Written by Ken Friedman (who also wrote several other Kaplan film, such as Bad Girls; he also wrote Death By Invitation), this was an attempt by Dino De Laurentiis at making an American movie that starring Italian actor Terence Hill, who was already well-known to American audiences for They Call Me Trinity.
The result? According to Variety, Radio City Music Hall in New York sued 20th Century-Fox for $107,123 because the tickets sold so poorly.
”When a simple garage mechanic suddenly inherits a billion dollars, he gets more action, excitement, romance and riotous adventure than money can buy!” Yes, Terence Hill is Guido Falcone, an Italian mechanic who is the only relative that didn’t beg his rich American uncle for money. When he gets the entire estate, his uncle’s business manager John Cutler (Jackie Gleason) flies to Italy to try and con him. Despite his sweet nature, Guido is way smarter than he appears and wants to look over the estate; he has to be in San Francisco on a certain date to accept the offer. Cutler, wanting the money for himself, hires Rosie (Valerie Perrine) and her friend Bernie (Dick Miller) to distract Guido and keep him for signing his estate papers.
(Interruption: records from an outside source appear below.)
Definition manifest_from_workspace (m : machine) (initial_cwd : path) (config_start_paths : list path) (wk : workspace)
    (rc : npmrc) (inputs : workspace_resolver_inputs) : result resolver_input_manifest dyn_error :=
  let '(npmrc_identity, npmrc_has_auth) := npm_config_fingerprint rc in
  let? configs := config_fingerprints m (wk_resolver_deno_jsons wk) in
  let configs := normalize_semantic_fingerprints configs in
  let? externals := external_fingerprints m (wk_resolver_deno_jsons wk) in
  let external_configs := normalize_semantic_fingerprints externals.2 in
  let? packages := package_fingerprints m (wk_packages wk) in
  let packages := normalize_semantic_fingerprints packages in
  let members := folder_paths m (wk_config_folders wk) in
  let links := folder_paths m (wk_link_folders wk) in
  let? lockfile_probe_path := wk_lockfile_path wk in
  let scope_dirs := scope_dirs_of m initial_cwd config_start_paths wk members links (configs ++ external_configs ++ packages) in
  let npmrc_probe_kind := if npmrc_has_auth then Metadata else Content in
  let global_npmrc := global_npmrc_path m in
  let files := normalize_file_probes (map (fun p => file_probe_new m p.1 p.2)
    (probed_files m (configs ++ packages) externals.1 scope_dirs npmrc_probe_kind (wi_npmrc_path inputs) global_npmrc
       lockfile_probe_path)) in
  let environment := environment_probe_new m files npmrc_has_auth global_npmrc in
  let managed_root := (fun p => let p := absolute_path m p in RootPathProbe p (canonical_path m p)) <$>
    wi_managed_root_path inputs in
  let byonm_paths := normalize_paths
    ((if wi_byonm inputs then collect_byonm_node_modules_paths m scope_dirs else []) ++
     (if wi_byonm inputs then map (absolute_path m) (option_list (wi_node_modules_path inputs)) else [])) in
  Ok (ResolverInputManifest
    (ResolverInputIdentity (canonical_path m initial_cwd) (canonical_path m (wk_root_dir_path wk))
       (canonical_path m (wk_dir_path wk)) members links configs external_configs packages npmrc_identity
       (canonical_path m <$> lockfile_probe_path) (is_some_and lockfile_probe_path (exists_ m)) (wi_byonm inputs))
    (ResolverInputProbe files (map (fun p => DirectoryProbe p (current_directory_fingerprint m p)) byonm_paths)
       managed_root npmrc_has_auth environment)).

Definition is_current (m : machine) (mf : resolver_input_manifest) : bool :=
  let probe := mf_probe mf in
  if existsb (fun p => negb (bool_decide (current_file_fingerprint m (fp_path p) (fp_kind p) = fp_fingerprint p)))
       (rb_files probe) then false
  else if is_some_and (rb_managed_root_node_modules probe)
            (fun p => negb (path_eq (canonical_path m (rp_path p)) (rp_identity p))) then false
  else if existsb (fun p => negb (bool_decide (current_directory_fingerprint m (dp_path p) = dp_fingerprint p)))
            (rb_byonm_node_modules probe) then false
  else environment_eq (current_environment_probe m (rb_environment probe)) (rb_environment probe).

Definition is_reusable (m : machine) (mf : resolver_input_manifest) : bool :=
  if rb_npmrc_has_auth (mf_probe mf) || ep_jsr_url_has_auth (rb_environment (mf_probe mf)) then false
  else is_current m mf.

Definition managed_snapshot_key (mf : resolver_input_manifest) : option resolver_input_identity :=
  if ri_byonm (mf_identity mf) || ri_lockfile_present (mf_identity mf) || rb_npmrc_has_auth (mf_probe mf) then None
  else Some (mf_identity mf).

Definition RESOLVER_INPUTS_CHANGED : string := "resolver inputs changed during construction".

(** What one discovery found; the second, authoritative one is a fresh
    discovery on the machine as it is by then. *)
Record discovery := Discovery {
  ds_machine : machine; ds_workspace : workspace; ds_npmrc : npmrc; ds_inputs : workspace_resolver_inputs
}.
Definition discovered_manifest (initial_cwd : path) (start_paths : list path) (d : discovery)
  : result resolver_input_manifest dyn_error :=
  manifest_from_workspace (ds_machine d) initial_cwd start_paths (ds_workspace d) (ds_npmrc d) (ds_inputs d).

(** [resolver_input_manifest] *)
Definition accept_manifest (initial_cwd : path) (start_paths : list path) (memoized authoritative : discovery)
  : result resolver_input_manifest dyn_error :=
  let? mf := discovered_manifest initial_cwd start_paths memoized in
  let? mf' := discovered_manifest initial_cwd start_paths authoritative in
  if negb (identity_eq (mf_identity mf) (mf_identity mf')) ||
     negb (npm_sensitive_state_equal (ds_npmrc memoized) (ds_npmrc authoritative)) ||
     negb (root_node_modules_path_equal (ds_machine authoritative) (wi_node_modules_path (ds_inputs memoized))
             (wi_node_modules_path (ds_inputs authoritative))) ||
     negb (path_option_eq (wi_managed_root_path (ds_inputs memoized)) (wi_managed_root_path (ds_inputs authoritative)))
  then Err (anyhow RESOLVER_INPUTS_CHANGED)
  else Ok mf.
(** ** Lemmas *)
Definition public_scopes (rc : npmrc) : list (string * string) :=
  map (fun s => (s.1, public_registry_url s.2.1)) (n_scopes rc).
Definition public_configs (rc : npmrc) : list string :=
  map (fun c => public_registry_config_key c.1) (n_registry_configs rc).

(** The same configuration but for its credentials and the iteration order of
    its maps. *)
Definition same_public (a b : npmrc) : Prop :=
  public_registry_url (n_default_url a) = public_registry_url (n_default_url b) /\
  public_scopes a ≡ₚ public_scopes b /\ NoDup (keys (n_scopes a)) /\
  public_configs a ≡ₚ public_configs b /\
  replace_registry_host_identity (n_replace_host a) = replace_registry_host_identity (n_replace_host b) /\
  n_min_release_age_days a = n_min_release_age_days b /\ n_no_downgrade a = n_no_downgrade b /\
  n_ignore_after_minutes a = n_ignore_after_minutes b /\ n_trust_exclude a ≡ₚ n_trust_exclude b.

(** No credential anywhere in the configuration. *)
Definition credential_free (rc : npmrc) : Prop :=
  let plain_url u := username u = EmptyString /\ password u = None in
  let plain_config c := has_auth c = false /\ certfile c = None /\ keyfile c = None in
  plain_url (n_default_url rc) /\ plain_config (n_default_config rc) /\
  Forall (fun s => plain_url s.2.1 /\ plain_config s.2.2) (n_scopes rc) /\
  Forall (fun c => plain_config c.2 /\ registry_config_key_has_userinfo c.1 = false) (n_registry_configs rc) /\
  match n_replace_host rc with ReplUrl u => plain_url u | _ => True end.

Lemma sort_strings_perm (a b : list string) : a ≡ₚ b -> sort_strings a = sort_strings b.
Proof.
  intros H; refine (sorting.StronglySorted_unique String.le _ _ _ _ _).
  - apply (StronglySorted_merge_sort String.le).
  - apply (StronglySorted_merge_sort String.le).
  - unfold sort_strings; by rewrite !merge_sort_Permutation.
Qed.

Lemma assoc_perm {A} (a b : list (string * A)) (k : string) : a ≡ₚ b -> NoDup (keys a) -> assoc k a = assoc k b.
Proof.
  induction 1 as [|[k' v] a b H IH|[k1 v1] [k2 v2] a|a b c H1 IH1 H2 IH2]; simpl; intros Hd; [done| | |].
  - apply NoDup_cons in Hd as [_ Hd]; case_decide; [done|by apply IH].
  - apply NoDup_cons in Hd as [Hn _]; repeat case_decide; subst; try done; destruct Hn; by left.
  - rewrite IH1 by done; apply IH2; unfold keys in *; by rewrite <- H1.
Qed.

Lemma sort_entries_perm {A} (a b : list (string * A)) : a ≡ₚ b -> NoDup (keys a) -> sort_entries a = sort_entries b.
Proof.
  intros H Ha; assert (NoDup (keys b)) as Hb by (unfold keys in *; by rewrite <- H).
  destruct (sort_entries_spec a Ha) as (Sa & Aa & _), (sort_entries_spec b Hb) as (Sb & Ab & _).
  apply sorted_unique; [done|done|]; intros k; rewrite Aa, Ab; by apply assoc_perm.
Qed.

Lemma is_some_false {A} (o : option A) : is_some o = false <-> o = None.
Proof. by destruct o. Qed.
Lemma url_plain (u : url) : url_has_userinfo u = false <-> username u = EmptyString /\ password u = None.
Proof.
  unfold url_has_userinfo; by rewrite orb_false_iff, negb_false_iff, bool_decide_eq_true, is_some_false.
Qed.
Lemma config_plain (c : registry_config) :
  registry_config_has_sensitive c = false <-> has_auth c = false /\ certfile c = None /\ keyfile c = None.
Proof. unfold registry_config_has_sensitive; rewrite !orb_false_iff, !is_some_false; tauto. Qed.

Lemma existsb_false {A} (f : A -> bool) (l : list A) : existsb f l = false <-> Forall (fun x => f x = false) l.
Proof. induction l as [|a l IH]; simpl; [by split|]; by rewrite orb_false_iff, Forall_cons, IH. Qed.

Lemma existsb_changed {A} (f : A -> Prop) `{!forall x, Decision (f x)} (l : list A) :
  existsb (fun p => negb (bool_decide (f p))) l = false <-> Forall f l.
Proof. rewrite existsb_false; apply Forall_iff; intros x; rewrite negb_false_iff; apply bool_decide_eq_true. Qed.

Lemma if_false_andb (b c : bool) : (if b then false else c) = negb b && c.
Proof. by destruct b. Qed.

Lemma auth_absent (rc : npmrc) : npm_auth_presence rc = false <-> credential_free rc.
Proof.
  unfold npm_auth_presence, credential_free; rewrite !orb_false_iff, !existsb_false, config_plain, url_plain.
  setoid_rewrite orb_false_iff; setoid_rewrite config_plain; setoid_rewrite url_plain.
  destruct (n_replace_host rc) as [| | | |u]; rewrite ?url_plain; split; intros H; decompose [and] H; split_and!; try done;
    (eapply Forall_impl; [done|]; naive_solver).
Qed.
Lily Tomlin was supposed to be in the movie, but the studio didn’t want her. And Perrine, as urban legend tells us, introduced herself to the sweet natured Hill by telling her that she could light a cigarette with her vagina. They did not get along after that and had to play that they were falling in love.
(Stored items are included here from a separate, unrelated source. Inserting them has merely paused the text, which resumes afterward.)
(* ===== verification/Graph.v ===== *)
(** * Graph: the resolver a module graph is built with (src/graph.rs).

    [GraphResolver]: its construction, the resolution requests of the module loader
    and of the graph builder, the JSX import sources, and the npm batches: with npm
    support a batch goes to the library's resolver and its overall failure is given
    to the requests; without it every request fails.  The graph library reads only
    the per-request results. *)
From S2P Require Import Prelude.

Section Graph.
Context {pkg_req nv error : Type}.

(** [NpmResolvePkgReqsResult] *)
Record resolve_result := ResolveResult {
  rr_results : list (result nv error);
  rr_dep_graph_result : result unit error
}.

Definition propagate_dep_graph_error (r : resolve_result) : resolve_result :=
  match rr_dep_graph_result r with
  | Ok _ => r
  | Err e =>
      ResolveResult (map (fun x => match x with Ok _ => Err e | Err own => Err own end) (rr_results r))
        (rr_dep_graph_result r)
  end.

(** [npm_resolver] is absent when npm support is not compiled in; [disabled] is
    the error that says so. *)
Definition resolve_pkg_reqs (npm_resolver : option (list pkg_req -> resolve_result)) (disabled : error)
    (package_reqs : list pkg_req) : resolve_result :=
  match npm_resolver with
  | Some resolve => propagate_dep_graph_error (resolve package_reqs)
  | None =>
      ResolveResult (map (fun _ => Err disabled) package_reqs)
        (match package_reqs with [] => Ok () | _ => Err disabled end)
  end.

(** Every request of a failed batch fails: with its own error if it had one, and
    otherwise with the batch's.  A batch that succeeds is untouched, and without
    npm support only the empty batch does. *)
Theorem failed_batch_reaches_requests (npm_resolver : option (list pkg_req -> resolve_result))
    (disabled : error) (reqs : list pkg_req) :
  let r := resolve_pkg_reqs npm_resolver disabled reqs in
  (forall e, rr_dep_graph_result r = Err e -> Forall (fun x => is_ok x = false) (rr_results r)) /\
  match npm_resolver with
  | Some resolve =>
      rr_dep_graph_result r = rr_dep_graph_result (resolve reqs) /\
      length (rr_results r) = length (rr_results (resolve reqs)) /\
      forall i x, rr_results (resolve reqs) !! i = Some x ->
        rr_results r !! i = Some
          (match x, rr_dep_graph_result (resolve reqs) with Ok _, Err e => Err e | _, _ => x end)
  | None =>
      length (rr_results r) = length reqs /\ Forall (fun x => x = Err disabled) (rr_results r) /\
      (is_ok (rr_dep_graph_result r) = true <-> reqs = [])
  end.
Proof.
  unfold resolve_pkg_reqs; destruct npm_resolver as [resolve|]; cbv zeta.
  - unfold propagate_dep_graph_error; destruct (resolve reqs) as [results [[]|e]]; simpl.
    + split; [done|]; split_and!; [done..|]; intros i x Hx; rewrite Hx; by destruct x.
    + split; [intros e' _; apply Forall_fmap, Forall_true; by intros [|]|].
      split_and!; [done|apply length_map|]; intros i x Hx; rewrite list_lookup_fmap, Hx; by destruct x.
  - simpl; split_and!.
    + intros e _; apply Forall_fmap, Forall_true; done.
    + apply length_map.
    + apply Forall_fmap, Forall_true; done.
    + by destruct reqs.
Qed.
End Graph.

(** ** Resolution *)
Section Resolver.
Context (url position resolve_error npm_ref url_or_path npm_package : Type) (error_text : resolve_error -> string)
        (ref_text : npm_ref -> string).

Inductive resolution_mode := Import | Require.
Inductive resolution_kind := Execution | Types.  (** deno_graph's, and node_resolver's of the same names *)

Record import_source := ImportSource { is_specifier : string }.
Record jsx_config := JsxConfig {
  jc_import_source : option import_source; jc_import_source_types : option import_source; jc_module : string
}.

Record graph_resolver := GraphResolver {
  gr_resolve : string -> url -> position -> resolution_mode -> resolution_kind -> result url resolve_error;
  gr_npm_req_ref : npm_ref -> url -> resolution_mode -> resolution_kind -> result url_or_path resolve_error;
  gr_jsx_for : url -> option jsx_config;
  gr_npm_resolver : option npm_package
}.

(** The fallible accessors of the factories, in the order they are asked. *)
Definition graph_resolver_new {E} (npm_installer_factory : option (result npm_package E))
    (deno_resolver : result ((string -> url -> position -> resolution_mode -> resolution_kind -> result url resolve_error) *
                             (npm_ref -> url -> resolution_mode -> resolution_kind -> result url_or_path resolve_error)) E)
    (jsx : result (url -> option jsx_config) E) : result graph_resolver E :=
  let? npm := match npm_installer_factory with
              | Some npm_deno_graph_resolver => let? r := npm_deno_graph_resolver in Ok (Some r)
              | None => Ok None
              end in
  let? resolver := deno_resolver in
  let? jsx_for := jsx in
  Ok (GraphResolver resolver.1 resolver.2 jsx_for npm).

Definition cannot_resolve (what : string) (e : resolve_error) : string :=
  "Cannot resolve " +:+ String (Ascii.ascii_of_nat 34) (what +:+ String (Ascii.ascii_of_nat 34) (": " +:+ error_text e)).

(** For the module loader, outside of graph building. *)
Definition resolve_for_loader (g : graph_resolver) (zero : position) (raw_specifier : string) (referrer : url)
    (mode : resolution_mode) (kind : resolution_kind) : result url string :=
  map_err (cannot_resolve raw_specifier) (gr_resolve g raw_specifier referrer zero mode kind).
Definition resolve_non_workspace_npm_req_ref_to_file (g : graph_resolver) (r : npm_ref) (referrer : url)
    (mode : resolution_mode) (kind : resolution_kind) : result url_or_path string :=
  map_err (cannot_resolve (ref_text r)) (gr_npm_req_ref g r referrer mode kind).

(** [Resolver for GraphResolver]: what the graph builder asks. *)
Definition default_jsx_import_source (g : graph_resolver) (referrer : url) : option string :=
  config ← gr_jsx_for g referrer; is_specifier <$> jc_import_source config.
Definition default_jsx_import_source_types (g : graph_resolver) (referrer : url) : option string :=
  config ← gr_jsx_for g referrer; is_specifier <$> jc_import_source_types config.
(** The default is the library's constant. *)
Definition jsx_import_source_module (DEFAULT_JSX_IMPORT_SOURCE_MODULE : string) (g : graph_resolver) (referrer : url) : string :=
  default DEFAULT_JSX_IMPORT_SOURCE_MODULE (jc_module <$> gr_jsx_for g referrer).
Definition resolve_for_graph {E} (into_deno_graph_error : resolve_error -> E) (g : graph_resolver) (specifier_text : string)
    (referrer : url) (start : position) (kind : resolution_kind) : result url E :=
  map_err into_deno_graph_error (gr_resolve g specifier_text referrer start Import
    (match kind with Execution => Execution | Types => Types end)).
(** Whose package information is fetched ahead, if anything fetches it. *)
Definition load_and_cache_npm_package_info (g : graph_resolver) (package_name : string) : list (npm_package * string) :=
  match gr_npm_resolver g with Some n => [(n, package_name)] | None => [] end.

(** The graph and the running program see one resolution: what the builder resolves
    for execution is what the loader resolves for an import from the same place,
    and where one fails the other does, with a message that names the specifier. *)
Theorem loader_agrees_with_graph {E} (into_deno_graph_error : resolve_error -> E) (g : graph_resolver) (specifier : string)
    (referrer : url) (zero : position) :
  match resolve_for_loader g zero specifier referrer Import Execution with
  | Ok u => resolve_for_graph into_deno_graph_error g specifier referrer zero Execution = Ok u
  | Err m => exists e, resolve_for_graph into_deno_graph_error g specifier referrer zero Execution = Err (into_deno_graph_error e) /\
      m = cannot_resolve specifier e
  end.
Proof.
  unfold resolve_for_loader, resolve_for_graph; destruct (gr_resolve g _ _ _ _ _) as [u|e]; simpl; [done|by exists e].
Qed.
End Resolver.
The supporting cast includes R.G. Armstrong as a Southern sheriff, Chill Wills as a military leader, Slim Pickens as a rancher, William Redfield as a lawyer for the company, Sam Laws and Johnny Ray McGhee as a father and son with differing views on life and even Leo Rossi as a kidnapper. As I say, it’s the kind of cast I personally would call all-star, even if no one else would agree.
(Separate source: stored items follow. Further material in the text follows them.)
(** One line: its result and the stream after it. *)
Fixpoint read_broker_line (feeds : list feed) (prefix : list Z) (oversized : bool)
  : result (option broker_line) io_error * list feed :=
  match feeds with
  | [] | Data [] :: _ =>
      (if bool_decide (prefix = []) then Ok None else Err (IoError InvalidData "unterminated broker request"), feeds)
  | Interrupted_ :: feeds => read_broker_line feeds prefix oversized
  | Failed e :: feeds => (Err e, feeds)
  | Data available :: feeds =>
      let '(line, rest) := cut_line available in
      let '(prefix, oversized) :=
        if oversized then (prefix, true)
        else
          let room := (MAX_BROKER_LINE_BYTES + 1 - length prefix)%nat in
          let prefix := prefix ++ take room line in
          (prefix, bool_decide (MAX_BROKER_LINE_BYTES < length prefix)%nat) in
      match rest with
      | Some rest =>
          (Ok (Some (if oversized then Oversized (broker_request_id prefix true) else Request prefix)),
           match rest with [] => feeds | _ => Data rest :: feeds end)
      | None => read_broker_line feeds prefix oversized
      end
  end.

(** ** Serving *)
Record permission_request := PermissionRequest { pr_name : string; pr_value : option string }.
Record broker_response_line := BrokerResponseLine { br_id : Z; br_result : string; br_reason : option string }.

(** A line parsed as a request, and the host's hook; [None] is a panic. *)
Context (parse_request : list Z -> option (Z * permission_request)) (hook : permission_request -> option bool).

(** The id to answer and the request to decide, or the end of the service. *)
Definition interpret (line : broker_line) : option (Z * option permission_request) :=
  match line with
  | Oversized (Some id) => Some (id, None)
  | Oversized None => None
  | Request line =>
      match parse_request line with
      | Some (id, r) => Some (id, Some r)
      | None => match broker_request_id line false with Some id => Some (id, None) | None => None end
      end
  end.

Definition decision (r : option permission_request) : bool :=
  match r with Some r => default false (hook r) | None => false end.
Definition response (id : Z) (r : option permission_request) : broker_response_line :=
  BrokerResponseLine id (if decision r then "allow" else "deny") None.

(** The loop; [writes] tells which answers could be written, and each turn takes
    at least one byte off the stream. *)
Fixpoint serve_broker_connection (fuel : nat) (feeds : list feed) (writes : list bool) : list broker_response_line :=
  match fuel with
  | O => []
  | S fuel =>
      match read_broker_line feeds [] false with
      | (Ok (Some line), feeds) =>
          match interpret line with
          | Some (id, r) =>
              response id r ::
              match writes with
              | true :: writes => serve_broker_connection fuel feeds writes
              | _ => []
              end
          | None => []
          end
      | _ => []
      end
  end.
Hill would also appear in another box office bomb the same year, March or Die, which also had Gene Hackman and Catherine Deneuve in the cast.
I have no idea why Hollywood would hire Hill and have him play in a movie that’s nothing like what he did best. At least he was able to work with Bud Spencer again and make plenty of late 70s and 80s buddy movies, as well as Super Fuzz as a solo movie three years later.
You can watch this on YouTube.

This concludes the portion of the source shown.